Of all the entries below, retype only the lines from the one with "dir ← (if argc" through the one with "count_code (Z.to_nat (argc", exactly as they appear.

START Task data

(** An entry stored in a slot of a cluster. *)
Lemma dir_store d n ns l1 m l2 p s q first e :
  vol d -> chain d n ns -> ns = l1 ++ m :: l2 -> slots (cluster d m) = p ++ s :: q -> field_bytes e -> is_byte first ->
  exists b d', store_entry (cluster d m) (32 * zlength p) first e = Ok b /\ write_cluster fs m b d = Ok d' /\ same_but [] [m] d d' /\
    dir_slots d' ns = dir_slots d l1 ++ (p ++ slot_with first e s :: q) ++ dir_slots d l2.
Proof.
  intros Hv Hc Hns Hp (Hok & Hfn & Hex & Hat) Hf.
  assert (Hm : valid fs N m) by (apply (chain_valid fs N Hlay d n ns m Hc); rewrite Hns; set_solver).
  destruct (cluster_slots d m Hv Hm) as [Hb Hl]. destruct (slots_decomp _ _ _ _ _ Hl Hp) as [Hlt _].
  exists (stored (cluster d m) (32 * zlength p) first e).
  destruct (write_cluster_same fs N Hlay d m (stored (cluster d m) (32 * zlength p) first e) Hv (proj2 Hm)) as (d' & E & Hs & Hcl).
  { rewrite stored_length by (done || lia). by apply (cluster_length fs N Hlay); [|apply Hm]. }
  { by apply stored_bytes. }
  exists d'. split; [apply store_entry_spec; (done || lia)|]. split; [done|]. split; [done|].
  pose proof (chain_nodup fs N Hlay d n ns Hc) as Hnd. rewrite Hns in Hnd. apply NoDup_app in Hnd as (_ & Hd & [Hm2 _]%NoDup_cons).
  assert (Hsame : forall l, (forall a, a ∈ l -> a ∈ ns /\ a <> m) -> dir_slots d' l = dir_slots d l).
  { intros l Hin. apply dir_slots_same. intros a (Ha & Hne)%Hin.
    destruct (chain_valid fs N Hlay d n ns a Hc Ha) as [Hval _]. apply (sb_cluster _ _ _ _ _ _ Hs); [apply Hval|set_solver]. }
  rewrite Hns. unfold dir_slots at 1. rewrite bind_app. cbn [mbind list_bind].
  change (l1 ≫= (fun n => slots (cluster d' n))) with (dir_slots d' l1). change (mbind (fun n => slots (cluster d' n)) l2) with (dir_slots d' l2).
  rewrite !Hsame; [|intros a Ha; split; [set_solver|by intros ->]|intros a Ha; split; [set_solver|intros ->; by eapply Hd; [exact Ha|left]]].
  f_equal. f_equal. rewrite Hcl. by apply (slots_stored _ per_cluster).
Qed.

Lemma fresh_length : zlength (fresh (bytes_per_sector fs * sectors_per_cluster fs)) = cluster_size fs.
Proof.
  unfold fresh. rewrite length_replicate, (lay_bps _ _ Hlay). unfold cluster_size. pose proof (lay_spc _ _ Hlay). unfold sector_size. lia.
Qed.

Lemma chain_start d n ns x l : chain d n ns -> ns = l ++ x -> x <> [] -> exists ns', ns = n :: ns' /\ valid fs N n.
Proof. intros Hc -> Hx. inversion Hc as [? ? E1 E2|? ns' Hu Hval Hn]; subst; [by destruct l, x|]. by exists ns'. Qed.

END Task data
START Task data

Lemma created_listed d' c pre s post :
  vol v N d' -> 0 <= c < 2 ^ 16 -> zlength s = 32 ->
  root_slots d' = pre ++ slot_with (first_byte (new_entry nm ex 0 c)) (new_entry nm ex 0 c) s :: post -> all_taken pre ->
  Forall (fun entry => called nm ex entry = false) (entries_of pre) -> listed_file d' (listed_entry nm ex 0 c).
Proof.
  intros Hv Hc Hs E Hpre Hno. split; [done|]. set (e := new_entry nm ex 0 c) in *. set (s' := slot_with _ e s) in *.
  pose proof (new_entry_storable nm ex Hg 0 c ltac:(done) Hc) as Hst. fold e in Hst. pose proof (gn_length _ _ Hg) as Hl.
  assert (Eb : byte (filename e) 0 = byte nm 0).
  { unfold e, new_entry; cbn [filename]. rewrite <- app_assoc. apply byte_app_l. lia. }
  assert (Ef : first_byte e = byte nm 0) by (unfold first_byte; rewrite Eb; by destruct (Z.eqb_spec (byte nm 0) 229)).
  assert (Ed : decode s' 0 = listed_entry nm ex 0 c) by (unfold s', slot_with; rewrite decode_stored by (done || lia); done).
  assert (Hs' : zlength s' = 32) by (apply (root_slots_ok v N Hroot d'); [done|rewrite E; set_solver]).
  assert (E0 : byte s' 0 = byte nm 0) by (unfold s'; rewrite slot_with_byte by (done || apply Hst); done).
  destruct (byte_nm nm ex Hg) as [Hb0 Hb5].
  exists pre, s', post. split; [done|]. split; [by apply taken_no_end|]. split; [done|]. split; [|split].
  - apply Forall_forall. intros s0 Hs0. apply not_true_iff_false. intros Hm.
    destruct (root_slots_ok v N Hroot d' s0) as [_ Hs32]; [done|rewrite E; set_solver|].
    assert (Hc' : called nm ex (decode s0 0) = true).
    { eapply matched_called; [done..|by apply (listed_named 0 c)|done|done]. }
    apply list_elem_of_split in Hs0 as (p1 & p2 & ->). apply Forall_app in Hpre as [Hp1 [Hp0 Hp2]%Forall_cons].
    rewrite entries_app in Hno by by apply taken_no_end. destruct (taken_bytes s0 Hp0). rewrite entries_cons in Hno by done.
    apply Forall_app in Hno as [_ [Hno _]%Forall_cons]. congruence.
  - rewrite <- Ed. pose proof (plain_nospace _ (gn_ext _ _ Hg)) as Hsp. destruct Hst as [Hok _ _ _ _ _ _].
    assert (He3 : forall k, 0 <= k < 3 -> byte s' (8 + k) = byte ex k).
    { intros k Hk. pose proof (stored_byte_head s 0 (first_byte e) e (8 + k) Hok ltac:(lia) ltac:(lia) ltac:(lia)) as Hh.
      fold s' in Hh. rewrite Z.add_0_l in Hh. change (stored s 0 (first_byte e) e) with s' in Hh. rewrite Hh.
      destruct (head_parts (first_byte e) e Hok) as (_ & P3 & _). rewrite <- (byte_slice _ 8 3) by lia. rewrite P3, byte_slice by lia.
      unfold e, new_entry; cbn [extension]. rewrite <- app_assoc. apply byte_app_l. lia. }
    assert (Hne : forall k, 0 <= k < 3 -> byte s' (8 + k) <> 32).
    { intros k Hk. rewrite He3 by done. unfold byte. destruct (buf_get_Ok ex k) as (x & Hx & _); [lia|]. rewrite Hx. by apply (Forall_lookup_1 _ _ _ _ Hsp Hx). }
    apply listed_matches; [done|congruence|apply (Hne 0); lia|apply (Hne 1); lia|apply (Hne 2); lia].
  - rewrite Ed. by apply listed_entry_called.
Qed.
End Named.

END Task data
START Task data

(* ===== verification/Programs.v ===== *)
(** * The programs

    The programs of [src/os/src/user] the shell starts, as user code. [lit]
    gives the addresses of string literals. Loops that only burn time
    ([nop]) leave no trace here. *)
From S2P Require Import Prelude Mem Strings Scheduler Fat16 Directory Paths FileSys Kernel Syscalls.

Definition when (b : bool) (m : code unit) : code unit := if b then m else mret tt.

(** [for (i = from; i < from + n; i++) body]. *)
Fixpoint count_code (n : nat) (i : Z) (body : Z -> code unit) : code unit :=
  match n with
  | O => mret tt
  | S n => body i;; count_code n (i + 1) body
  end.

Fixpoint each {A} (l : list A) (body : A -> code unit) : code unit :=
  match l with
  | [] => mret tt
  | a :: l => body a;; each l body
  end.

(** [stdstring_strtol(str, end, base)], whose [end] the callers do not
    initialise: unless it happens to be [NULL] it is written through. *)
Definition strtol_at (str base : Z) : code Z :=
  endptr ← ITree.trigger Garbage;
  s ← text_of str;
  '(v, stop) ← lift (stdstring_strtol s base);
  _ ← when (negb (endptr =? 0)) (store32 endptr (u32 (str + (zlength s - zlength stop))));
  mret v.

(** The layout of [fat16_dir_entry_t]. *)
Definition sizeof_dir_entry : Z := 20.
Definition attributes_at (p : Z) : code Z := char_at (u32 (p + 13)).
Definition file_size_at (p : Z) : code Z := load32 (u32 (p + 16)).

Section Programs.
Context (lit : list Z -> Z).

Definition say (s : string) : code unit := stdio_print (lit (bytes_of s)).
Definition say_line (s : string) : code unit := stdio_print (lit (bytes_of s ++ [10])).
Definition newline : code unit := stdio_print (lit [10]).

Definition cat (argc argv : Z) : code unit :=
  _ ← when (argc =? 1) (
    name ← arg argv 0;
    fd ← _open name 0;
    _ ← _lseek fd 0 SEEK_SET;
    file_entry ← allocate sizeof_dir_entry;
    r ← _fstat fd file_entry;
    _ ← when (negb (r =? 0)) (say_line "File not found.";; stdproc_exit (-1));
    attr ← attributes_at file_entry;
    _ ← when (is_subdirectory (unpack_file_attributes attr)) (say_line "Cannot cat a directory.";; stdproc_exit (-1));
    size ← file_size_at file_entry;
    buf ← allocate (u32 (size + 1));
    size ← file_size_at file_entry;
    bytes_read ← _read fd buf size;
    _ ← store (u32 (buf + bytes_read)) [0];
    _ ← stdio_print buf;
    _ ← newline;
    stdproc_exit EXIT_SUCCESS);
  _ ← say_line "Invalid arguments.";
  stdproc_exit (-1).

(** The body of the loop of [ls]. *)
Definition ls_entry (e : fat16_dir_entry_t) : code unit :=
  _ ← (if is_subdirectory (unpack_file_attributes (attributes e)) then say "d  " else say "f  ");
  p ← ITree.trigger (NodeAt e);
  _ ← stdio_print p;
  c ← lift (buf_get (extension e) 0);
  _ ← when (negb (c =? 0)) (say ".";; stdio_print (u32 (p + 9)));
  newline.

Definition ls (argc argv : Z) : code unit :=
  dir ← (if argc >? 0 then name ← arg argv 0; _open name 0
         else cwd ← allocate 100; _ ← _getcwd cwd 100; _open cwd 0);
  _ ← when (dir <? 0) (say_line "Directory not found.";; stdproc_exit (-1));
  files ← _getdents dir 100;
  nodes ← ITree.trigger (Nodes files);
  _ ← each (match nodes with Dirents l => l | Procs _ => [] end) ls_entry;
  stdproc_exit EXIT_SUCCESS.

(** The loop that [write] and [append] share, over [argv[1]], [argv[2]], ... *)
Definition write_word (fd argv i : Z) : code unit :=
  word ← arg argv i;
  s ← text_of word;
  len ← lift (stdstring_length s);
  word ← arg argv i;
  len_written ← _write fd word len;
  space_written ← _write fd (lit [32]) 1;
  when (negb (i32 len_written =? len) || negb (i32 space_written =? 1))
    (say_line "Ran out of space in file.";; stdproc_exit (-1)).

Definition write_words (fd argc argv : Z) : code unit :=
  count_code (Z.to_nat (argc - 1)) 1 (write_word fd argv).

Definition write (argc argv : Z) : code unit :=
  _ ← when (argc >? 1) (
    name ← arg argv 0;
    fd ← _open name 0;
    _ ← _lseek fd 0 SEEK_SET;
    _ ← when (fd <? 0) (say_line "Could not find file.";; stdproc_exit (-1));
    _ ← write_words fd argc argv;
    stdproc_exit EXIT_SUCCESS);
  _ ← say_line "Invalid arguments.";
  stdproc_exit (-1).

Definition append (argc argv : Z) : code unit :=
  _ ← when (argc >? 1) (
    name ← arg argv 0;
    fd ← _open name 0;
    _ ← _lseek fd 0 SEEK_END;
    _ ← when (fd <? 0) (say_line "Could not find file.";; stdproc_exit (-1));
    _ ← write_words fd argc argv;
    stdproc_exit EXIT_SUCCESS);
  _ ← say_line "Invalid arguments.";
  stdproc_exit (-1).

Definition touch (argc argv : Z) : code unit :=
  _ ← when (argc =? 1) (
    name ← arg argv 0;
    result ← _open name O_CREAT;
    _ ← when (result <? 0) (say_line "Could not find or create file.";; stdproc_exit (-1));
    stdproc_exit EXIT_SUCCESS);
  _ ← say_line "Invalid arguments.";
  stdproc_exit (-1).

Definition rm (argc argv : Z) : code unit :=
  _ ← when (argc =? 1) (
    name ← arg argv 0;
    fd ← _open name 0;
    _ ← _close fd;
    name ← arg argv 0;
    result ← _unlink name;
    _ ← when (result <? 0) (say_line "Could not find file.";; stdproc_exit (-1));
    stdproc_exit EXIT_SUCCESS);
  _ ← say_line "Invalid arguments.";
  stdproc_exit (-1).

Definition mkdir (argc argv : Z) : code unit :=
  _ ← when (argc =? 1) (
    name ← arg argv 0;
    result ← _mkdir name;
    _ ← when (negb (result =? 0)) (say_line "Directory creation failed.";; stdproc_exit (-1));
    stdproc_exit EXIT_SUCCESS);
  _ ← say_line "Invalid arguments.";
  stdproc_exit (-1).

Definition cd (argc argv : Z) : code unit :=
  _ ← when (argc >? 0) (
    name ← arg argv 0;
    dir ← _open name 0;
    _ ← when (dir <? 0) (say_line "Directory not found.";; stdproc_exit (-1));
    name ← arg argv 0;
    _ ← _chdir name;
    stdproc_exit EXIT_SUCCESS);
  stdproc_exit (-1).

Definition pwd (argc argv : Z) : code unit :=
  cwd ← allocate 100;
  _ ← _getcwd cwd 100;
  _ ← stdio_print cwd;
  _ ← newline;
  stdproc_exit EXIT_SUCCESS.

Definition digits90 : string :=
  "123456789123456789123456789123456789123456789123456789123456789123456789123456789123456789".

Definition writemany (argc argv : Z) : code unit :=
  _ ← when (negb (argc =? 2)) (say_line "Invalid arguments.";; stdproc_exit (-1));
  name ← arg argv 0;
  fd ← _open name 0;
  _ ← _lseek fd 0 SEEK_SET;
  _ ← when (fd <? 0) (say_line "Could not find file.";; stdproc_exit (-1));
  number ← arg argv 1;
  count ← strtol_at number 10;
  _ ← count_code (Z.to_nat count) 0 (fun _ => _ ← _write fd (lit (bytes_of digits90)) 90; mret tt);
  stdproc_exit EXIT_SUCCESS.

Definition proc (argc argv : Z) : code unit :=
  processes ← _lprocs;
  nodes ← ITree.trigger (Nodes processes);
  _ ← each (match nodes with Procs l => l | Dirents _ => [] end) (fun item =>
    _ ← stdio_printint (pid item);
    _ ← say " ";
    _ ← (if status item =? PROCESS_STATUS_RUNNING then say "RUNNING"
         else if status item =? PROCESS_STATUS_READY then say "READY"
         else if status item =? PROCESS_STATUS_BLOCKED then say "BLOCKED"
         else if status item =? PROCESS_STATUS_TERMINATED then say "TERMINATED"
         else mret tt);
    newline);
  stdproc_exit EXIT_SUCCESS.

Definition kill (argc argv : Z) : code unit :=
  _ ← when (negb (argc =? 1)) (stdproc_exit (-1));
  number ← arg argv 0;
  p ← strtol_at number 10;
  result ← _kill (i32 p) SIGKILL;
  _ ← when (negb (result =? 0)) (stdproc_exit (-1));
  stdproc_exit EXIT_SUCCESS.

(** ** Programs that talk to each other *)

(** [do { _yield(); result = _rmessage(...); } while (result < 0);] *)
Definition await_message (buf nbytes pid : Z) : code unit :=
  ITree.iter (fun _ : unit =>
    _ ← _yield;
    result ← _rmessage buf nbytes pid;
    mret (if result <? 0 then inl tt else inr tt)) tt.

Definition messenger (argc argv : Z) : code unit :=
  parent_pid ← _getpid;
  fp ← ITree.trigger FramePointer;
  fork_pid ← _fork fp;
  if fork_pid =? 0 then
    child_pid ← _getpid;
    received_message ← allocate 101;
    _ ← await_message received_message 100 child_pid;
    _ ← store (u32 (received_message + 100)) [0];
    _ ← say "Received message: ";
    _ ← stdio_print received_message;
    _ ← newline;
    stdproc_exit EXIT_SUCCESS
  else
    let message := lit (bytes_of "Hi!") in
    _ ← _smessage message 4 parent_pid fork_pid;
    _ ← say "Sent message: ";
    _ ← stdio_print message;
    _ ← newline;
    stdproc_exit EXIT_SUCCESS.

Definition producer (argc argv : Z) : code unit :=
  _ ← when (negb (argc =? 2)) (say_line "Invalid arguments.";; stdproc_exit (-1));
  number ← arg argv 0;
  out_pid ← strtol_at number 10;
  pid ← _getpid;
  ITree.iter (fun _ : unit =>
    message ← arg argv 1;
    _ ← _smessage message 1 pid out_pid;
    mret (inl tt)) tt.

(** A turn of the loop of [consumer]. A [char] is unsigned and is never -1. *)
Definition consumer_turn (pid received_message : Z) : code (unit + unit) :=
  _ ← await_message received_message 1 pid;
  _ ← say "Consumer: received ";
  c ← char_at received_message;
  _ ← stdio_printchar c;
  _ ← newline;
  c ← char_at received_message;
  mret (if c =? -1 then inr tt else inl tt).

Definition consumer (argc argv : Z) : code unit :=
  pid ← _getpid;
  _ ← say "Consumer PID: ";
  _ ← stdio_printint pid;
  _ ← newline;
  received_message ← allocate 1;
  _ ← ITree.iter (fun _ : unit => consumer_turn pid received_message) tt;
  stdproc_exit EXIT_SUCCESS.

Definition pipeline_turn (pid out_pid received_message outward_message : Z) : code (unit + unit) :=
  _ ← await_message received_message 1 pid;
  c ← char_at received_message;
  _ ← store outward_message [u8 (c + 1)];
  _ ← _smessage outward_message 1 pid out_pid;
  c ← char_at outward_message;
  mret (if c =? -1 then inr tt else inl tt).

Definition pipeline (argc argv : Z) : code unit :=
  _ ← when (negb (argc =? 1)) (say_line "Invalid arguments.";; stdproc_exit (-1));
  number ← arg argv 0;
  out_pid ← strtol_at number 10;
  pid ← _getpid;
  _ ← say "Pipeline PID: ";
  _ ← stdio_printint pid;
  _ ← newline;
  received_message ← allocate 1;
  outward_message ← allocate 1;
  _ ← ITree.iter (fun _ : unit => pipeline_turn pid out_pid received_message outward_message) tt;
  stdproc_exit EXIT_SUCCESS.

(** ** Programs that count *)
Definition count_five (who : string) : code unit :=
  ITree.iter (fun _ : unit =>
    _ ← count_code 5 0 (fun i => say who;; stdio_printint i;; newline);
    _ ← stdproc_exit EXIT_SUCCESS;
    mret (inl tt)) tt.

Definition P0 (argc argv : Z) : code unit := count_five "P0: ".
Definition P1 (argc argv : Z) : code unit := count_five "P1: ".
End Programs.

END Task data

* _Written solution_:
  dir ← (if argc >? 0 then name ← arg argv 0; _open name 0
         else cwd ← allocate 100; _ ← _getcwd cwd 100; _open cwd 0);
  _ ← when (dir <? 0) (say_line "Directory not found.";; stdproc_exit (-1));
  files ← _getdents dir 100;
  nodes ← ITree.trigger (Nodes files);
  _ ← each (match nodes with Dirents l => l | Procs _ => [] end) ls_entry;
  stdproc_exit EXIT_SUCCESS.

(** The loop that [write] and [append] share, over [argv[1]], [argv[2]], ... *)
Definition write_word (fd argv i : Z) : code unit :=
  word ← arg argv i;
  s ← text_of word;
  len ← lift (stdstring_length s);
  word ← arg argv i;
  len_written ← _write fd word len;
  space_written ← _write fd (lit [32]) 1;
  when (negb (i32 len_written =? len) || negb (i32 space_written =? 1))
    (say_line "Ran out of space in file.";; stdproc_exit (-1)).

Definition write_words (fd argc argv : Z) : code unit :=
  count_code (Z.to_nat (argc - 1)) 1 (write_word fd argv).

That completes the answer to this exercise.